Nurture a forgiving attitude
By Scott Baker
For two weeks in a row the church has gathered either in person or virtually and heard two different stories from Matthew’s gospel on the importance of forgiveness. They each come from the 18th chapter of that gospel and follow back to back. In the first, Jesus gives instructions on “if another person in the church sins against you …” and then goes on to describe the steps the offended one goes through to seek reconciliation. The second is Jesus’ response to Peter asking him “how many times should I forgive, seven times?” Jesus answers saying, “Not seven times but 77 times.” Even the most casual reader of the Bible will see that if a subject arises twice in such a short space then it must have some importance.
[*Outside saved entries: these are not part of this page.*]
Lemma classes_get_deeper fuel k :
  cut_off_or_same (classes_get env o rv fuel k) (classes_get env o rv (S fuel) k).
Proof.
  revert k. induction fuel as [|fuel IH]; intros k; [by left|].
  destruct (mergedStyles env o !! k) as [fn|] eqn:Hk.
  - rewrite !(classes_get_slot env o rv _ _ _ Hk).
    apply class_getter_deeper;
      [exact IH|intros; apply classes_put_deeper|intros; apply styles_get_deeper].
  - intros st. right. by rewrite !classes_get_data.
Qed.

(** A read that is not cut off has the same outcome at every greater
    depth. *)
Lemma styles_get_at_depth fuel n k st :
  styles_get env o rv fuel k st ≠ OutOfFuel →
  styles_get env o rv (n + fuel) k st = styles_get env o rv fuel k st.
Proof.
  intros Hcut. induction n as [|n IH]; [done|].
  destruct (styles_get_deeper (n + fuel) k st) as [Hout|Hsame]; [congruence|].
  cbn [Nat.add]. congruence.
Qed.

Lemma classes_get_at_depth fuel n k st :
  classes_get env o rv fuel k st ≠ OutOfFuel →
  classes_get env o rv (n + fuel) k st = classes_get env o rv fuel k st.
Proof.
  intros Hcut. induction n as [|n IH]; [done|].
  destruct (classes_get_deeper (n + fuel) k st) as [Hout|Hsame]; [congruence|].
  cbn [Nat.add]. congruence.
Qed.

End Deeper.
One could argue that next to the ultimate virtue of love, the willingness to forgive has to rank a very close second. In fact, one could go a step further and say that the message of Jesus’ crucifixion is one of forgiveness and thus is the cornerstone of the Christian faith.
I find it ironic that we continue to define ourselves as a “Christian nation,” but seem to have lost this all-too-important component of the faith, e.g. the willingness to forgive. Perhaps it is just my hyper-sensitivity to the zeitgeist of our time, but it seems that we are far more willing to hold grudges, harbor resentment, and keep outright hate in our hearts more now than any time that I can remember. We seem to live more by the “I’m taking my toys and going home” attitude than a willingness to seek compromise and a common ground. I’m put in mind of a saying attributed to Nelson Mandela who said in regard to hating and keeping grudges, “hate is like swallowing poison hoping the other person gets sick.” Holding on to injuries and grievances becomes corrosive inside our own hearts. One story that illustrates this takes place between two former Holocaust survivors. Survivor No. 1 asks the other, “Have you forgiven your captors yet?” To which survivor No. 2 answers, “I will never do that.” Survivor No. 1 replies, “Then they still have you in prison, don’t they?”
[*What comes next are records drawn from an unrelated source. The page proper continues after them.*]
(** X18. Lists without repetition. [_unique_lists] returns lists of the
    input only, at most one for each list id and one for each list id of the
    input; of several lists with one id it keeps the last. *)
Theorem unique_lists_spec (lists : list A) :
  List.NoDup (map list_id (_unique_lists list_id lists)) ∧
  (∀ m : A, In m (_unique_lists list_id lists) → In m lists) ∧
  (∀ m : A, In m lists →
     ∃ m' : A, In m' (_unique_lists list_id lists) ∧ list_id m' = list_id m) ∧
  (∀ (before after : list A) (m : A),
     lists = before ++ m :: after →
     (∀ x : A, In x after → list_id x ≠ list_id m) →
     In m (_unique_lists list_id lists)).
Proof.
  unfold _unique_lists, by_list_id.
  set (d := fold_left (fun d m => dict_set d (list_id m) m) lists []).
  assert (Hnd : List.NoDup (map fst d)).
  { apply (by_list_id_fold lists [] EmptyString). constructor. }
  assert (Hget : ∀ k, dict_get d k
            = find (fun m => String.eqb (list_id m) k) (rev lists)).
  { intros k. unfold d.
    destruct (by_list_id_fold lists [] k) as [_ ->]; [constructor|].
    by destruct (find _ (rev lists)). }
  assert (Hitem : ∀ k v, In (k, v) d → In v lists ∧ list_id v = k).
  { intros k v Hin. apply (dict_get_In d k v Hnd) in Hin.
    rewrite Hget in Hin. apply find_some in Hin as [Hin Heq].
    apply in_rev in Hin. by apply String.eqb_eq in Heq. }
  split; [|split; [|split]].
  - rewrite map_map.
    replace (map (fun x => list_id (snd x)) d) with (map fst d); [done|].
    apply map_ext_in. intros [k v] Hin. simpl.
    by destruct (Hitem k v Hin) as [_ ->].
  - intros m Hin. apply in_map_iff in Hin as ([k v] & <- & Hin).
    by destruct (Hitem k v Hin).
  - intros m Hin.
    destruct (find (fun x => String.eqb (list_id x) (list_id m)) (rev lists))
      as [m'|] eqn:Hfind.
    + exists m'. rewrite <- Hget in Hfind.
      apply (dict_get_In d _ _ Hnd) in Hfind.
      split; [apply in_map_iff; by exists (list_id m, m')|].
      by destruct (Hitem _ _ Hfind).
    + apply in_rev in Hin.
      pose proof (find_none _ _ Hfind m Hin) as Hno. simpl in Hno.
      by rewrite String.eqb_refl in Hno.
  - intros before after m -> Hafter.
    apply in_map_iff. exists (list_id m, m). split; [done|].
    apply (dict_get_In d _ _ Hnd). rewrite Hget.
    rewrite rev_app_distr. simpl. rewrite <- app_assoc, find_app.
    destruct (find _ (rev after)) as [x|] eqn:Hfind.
    + apply find_some in Hfind as [Hin Heq].
      apply in_rev in Hin. apply String.eqb_eq in Heq.
      by destruct (Hafter x Hin).
    + simpl. by rewrite String.eqb_refl.
Qed.

End Dicts.

Section MailHost.

Variable site_of : string → option string.
Variable web_host : string.

Lemma mail_host_step_collected (seen : list string) (acc : list string * bool)
    (mail_host : string) :
  collected site_of web_host seen acc →
  collected site_of web_host (seen ++ [mail_host])
    (mail_host_step site_of web_host acc mail_host).
Proof.
  destruct acc as [hs u]. intros (Hnd & Hin & Hu).
  unfold collected, mail_host_step. cbn [fst snd] in *.
  assert (Hseen : ∀ x, In x (seen ++ [mail_host]) ↔ In x seen ∨ x = mail_host).
  { intros x. rewrite in_app_iff. simpl. intuition. }
  destruct (site_of mail_host) as [site|] eqn:Hsite.
  - destruct (String.eqb_spec site web_host) as [->|Hne].
    + destruct (existsb (String.eqb mail_host) hs) eqn:Hex; cbn [negb fst snd].
      * apply existsb_exists in Hex as (y & Hy & Heq).
        apply String.eqb_eq in Heq as <-.
        split; [done|]. split.
        -- intros x. rewrite Hin, Hseen. split; [intuition|].
           intros [[?| ->] ?]; [done|]. by apply Hin.
        -- rewrite Hu. split; intros (d & Hd & Hnone); exists d.
           ++ rewrite Hseen. auto.
           ++ apply Hseen in Hd as [?| ->]; [done|congruence].
      * split; [|split].
        -- apply List.NoDup_app; [done|constructor; [by intros []|constructor]|].
           intros x Hx [Heq|[]]. subst x.
           assert (existsb (String.eqb mail_host) hs = true); [|congruence].
           apply existsb_exists. exists mail_host.
           split; [done|apply String.eqb_refl].
        -- intros x. rewrite in_app_iff, Hin, Hseen. simpl. split.
           ++ intros [[? ?]|[<-|[]]]; auto.
           ++ intros [[?| ->] ?]; auto.
        -- rewrite Hu. split; intros (d & Hd & Hnone); exists d.
           ++ rewrite Hseen. auto.
           ++ apply Hseen in Hd as [?| ->]; [done|congruence].
    + cbn [fst snd]. split; [done|]. split.
      * intros x. rewrite Hin, Hseen. split; [intuition|].
        intros [[?| ->] ?]; [done|congruence].
      * rewrite Hu. split; intros (d & Hd & Hnone); exists d.
        -- rewrite Hseen. auto.
        -- apply Hseen in Hd as [?| ->]; [done|congruence].
  - cbn [fst snd]. split; [done|]. split.
    + intros x. rewrite Hin, Hseen. split; [intuition|].
      intros [[?| ->] ?]; [done|congruence].
    + split; [|done]. intros _. exists mail_host. rewrite Hseen. auto.
Qed.

Lemma mail_host_loop_collected (domains seen : list string)
    (acc : list string * bool) :
  collected site_of web_host seen acc →
  collected site_of web_host (seen ++ domains)
    (fold_left (mail_host_step site_of web_host) domains acc).
Proof.
  revert seen acc. induction domains as [|d domains IH]; intros seen acc Hacc.
  - by rewrite app_nil_r.
  - simpl. replace (seen ++ d :: domains) with ((seen ++ [d]) ++ domains)
      by (by rewrite <- app_assoc).
    apply IH. by apply mail_host_step_collected.
Qed.

(** X19. The mail host of a web host. With [FILTER_VHOST] off the answer
    is [None]. Otherwise a mail host is returned exactly when it is the one
    mail host among the domains whose site is the web host; the web host
    itself is returned when no mail host has that site and some domain has no
    [MailDomain]; in every other case the answer is [None]. *)
Theorem get_mail_host_spec (FILTER_VHOST : bool) (domains : list string) :
  let answer := _get_mail_host FILTER_VHOST domains site_of web_host in
  let mine (d : string) := In d domains ∧ site_of d = Some web_host in
  (FILTER_VHOST = false → answer = None) ∧
  (∀ h : string,
     FILTER_VHOST = true → mine h → (∀ d : string, mine d → d = h) →
     answer = Some h) ∧
  (FILTER_VHOST = true → (∀ d : string, ¬ mine d) →
     (∃ d : string, In d domains ∧ site_of d = None) →
     answer = Some web_host) ∧
  (FILTER_VHOST = true → (∀ d : string, ¬ mine d) →
     (∀ d : string, In d domains → site_of d ≠ None) →
     answer = None) ∧
  (∀ h h' : string,
     mine h → mine h' → h ≠ h' → answer = None).
Proof.
  intros answer mine. unfold answer, _get_mail_host.
  pose proof (mail_host_loop_collected domains [] ([], false)) as Hloop.
  destruct (fold_left (mail_host_step site_of web_host) domains ([], false))
    as [hs u] eqn:Hfold.
  destruct Hloop as (Hnd & Hin & Hu).
  { split; [constructor|]. split; [|split; [done|]].
    - intros x. simpl. intuition.
    - intros (d & [] & _). }
  cbn [fst snd app] in *.
  split; [by intros ->|].
  split; [|split; [|split]].
  - intros h -> Hh Huniq. cbn [negb].
    destruct hs as [|a [|b hs]].
    + apply Hin in Hh as [].
    + f_equal. apply Huniq, Hin. by left.
    + inversion Hnd as [|? ? Hnot _]; subst. destruct Hnot.
      assert (a = h) as -> by (apply Huniq, Hin; by left).
      assert (b = h) as -> by (apply Huniq, Hin; right; by left).
      by left.
  - intros -> Hnone Hex. cbn [negb].
    destruct hs as [|a hs].
    + apply Hu in Hex as ->. done.
    + destruct (Hnone a). apply Hin. by left.
  - intros -> Hnone Hall. cbn [negb].
    destruct hs as [|a hs].
    + destruct u; [|done].
      destruct Hu as [Hu _]. destruct (Hu eq_refl) as (d & Hd & Hno).
      by destruct (Hall d Hd).
    + destruct (Hnone a). apply Hin. by left.
  - intros h h' Hh Hh' Hne. destruct FILTER_VHOST; [|done]. cbn [negb].
    apply Hin in Hh, Hh'.
    destruct hs as [|a [|b hs]]; [done| |done].
    destruct Hh as [<-|[]], Hh' as [<-|[]]. done.
Qed.

End MailHost.

Section SubscriptionRequests.

Variable get_or_404 : string → exn + string.
Variable moderate_request : string → string → option string → exn + unit.
Variable reason_of : exn → string.

(** X20. The action of a moderated request. The action is the last of
    accept, reject, discard and defer that the form names, so that defer
    wins over the others. When the form names none of them the view raises
    [UnboundLocalError] once the list is found, says nothing and changes
    nothing: the test [action is None] that follows cannot succeed. When the
    core accepts the action the message shown is that of this action. *)
Theorem subscription_request_action (request : request)
    (list_id request_id : string) (w : world) :
  let named (k : string) := bool_decide (is_Some (POST request !! k)) in
  let run :=
    handle_subscription_request get_or_404 moderate_request reason_of
      request list_id request_id w in
  chosen_action (POST request)
    = (if named "defer" then Some "defer"
       else if named "discard" then Some "discard"
       else if named "reject" then Some "reject"
       else if named "accept" then Some "accept"
       else None) ∧
  (∀ m_list : string,
     get_or_404 list_id = inr m_list →
     chosen_action (POST request) = None →
     run = (inl (OtherError "UnboundLocalError"
                   "local variable 'action' referenced before assignment"), w)) ∧
  (∀ (m_list action : string),
     get_or_404 list_id = inr m_list →
     chosen_action (POST request) = Some action →
     moderate_request request_id action (POST request !! "reason") = inr tt →
     ∃ text : string,
       In (action, text) confirmation_messages ∧
       run = (inr (RedirectTo "list_subscription_requests" [m_list]),
              record_message SUCCESS text w)).
Proof.
  intros named run.
  assert (Hchosen : chosen_action (POST request)
    = (if named "defer" then Some "defer"
       else if named "discard" then Some "discard"
       else if named "reject" then Some "reject"
       else if named "accept" then Some "accept"
       else None)).
  { unfold chosen_action, named. simpl.
    by repeat destruct (bool_decide _). }
  split; [done|]. unfold run, handle_subscription_request. split.
  - intros m_list Hlist Hnone. run. by rewrite Hlist, Hnone.
  - intros m_list action Hlist Hsome Hok. run. rewrite Hlist, Hsome.
    rewrite Hok. rewrite Hchosen in Hsome.
    destruct (named "defer"); [injection Hsome as <-|
    destruct (named "discard"); [injection Hsome as <-|
    destruct (named "reject"); [injection Hsome as <-|
    destruct (named "accept"); [injection Hsome as <-|done]]]];
      simpl; run; eexists; (split; [|reflexivity]); simpl; auto.
Qed.

End SubscriptionRequests.

(** ** The further properties at the sample inputs *)

(** X1 at the sample address. *)
Lemma re_match_well_formed_witness : well_formed addr.
Proof. apply re_match_well_formed. vm_compute. reflexivity. Defined.

(** X2 right after storing, and at the end of the lifetime. *)
Lemma set_token_get_token_witness :
  let stored := snd (set_token reachable addr x_list "0a" idle) in
  get_token "0a" stored = (inr (JObj (save_dict addr x_list)), stored) ∧
  get_token "0a" (at_time 1600 stored) = (inr (JObj ∅), at_time 1600 stored).
Proof.
  set (stored := snd (set_token reachable addr x_list "0a" idle)).
  split.
  - apply (proj1 (set_token_get_token reachable addr x_list "0a" idle
                    stored eq_refl)).
    vm_compute. reflexivity.
  - apply (proj2 (set_token_get_token reachable addr x_list "0a" idle
                    (at_time 1600 stored) eq_refl)).
    vm_compute. discriminate.
Defined.

(** X6 at the first request. *)
Lemma post_writes_after_delivery_witness :
  ∃ email token : string,
    POST (form addr) !! "email" = Some email ∧
    fst (get_uuid reachable idle) = inr token ∧
    send_mail reachable (mail_for reachable x_list email token) = inr tt.
Proof.
  assert (H : cache_writes
                (trace (snd (AnonymousUnsubscribeEmailView.post reachable x_list
                               (form addr) idle)))
              ≠ cache_writes (trace idle))
    by (vm_compute; discriminate).
  destruct (post_writes_after_delivery reachable x_list (form addr) idle H)
    as (email & token & H1 & H2 & _ & H4 & _).
  exists email, token. exact (conj H1 (conj H2 H4)).
Defined.

(** X8: the request of the sample scenario, and its link a minute later. *)
Lemma request_then_confirm_witness :
  let out := AnonymousUnsubscribeView.get reachable x_list (link "0a")
               (at_time 1060 requested) in
  unsubscriptions (trace (snd out)) = [(x_list, addr)] ∧
  cache (snd out) !! pending_key x_list addr = None ∧
  cache (snd out) !! cache_key_format "0a" = None.
Proof.
  apply (request_then_confirm reachable reachable x_list (form addr)
           (link "0a") addr "0a" idle (at_time 1060 requested)).
  - vm_compute. reflexivity.
  - vm_compute. reflexivity.
  - vm_compute. reflexivity.
  - reflexivity.
  - vm_compute. reflexivity.
  - vm_compute. reflexivity.
  - vm_compute. reflexivity.
Defined.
As we enter into this highly charged presidential election, tempers can flare and conflicts can reach a fevered pitch. It seems to me that an attitude of forbearance and tolerance is going to be needed now more than in recent memory. If we can achieve a level of humility and meekness, mindful of our own shortcomings and biases, we might just be more willing to be more tender-hearted toward our brothers and sisters. After all, in response to Peter’s question of how many times to forgive, Jesus tells the story of the unforgiving servant who was indebted to his master for an astronomical sum of money for which the master forgave him. Upon meeting one of his fellow servants who, in comparison, owed him a paltry amount, treated his fellow servant merciless.
When we are self-aware enough of our own faults and foibles, we tend to be more willing to forgive others. Nurturing such an attitude and disposition just might make, not only this election cycle easier, but, in fact, the rest of our lives and relationships.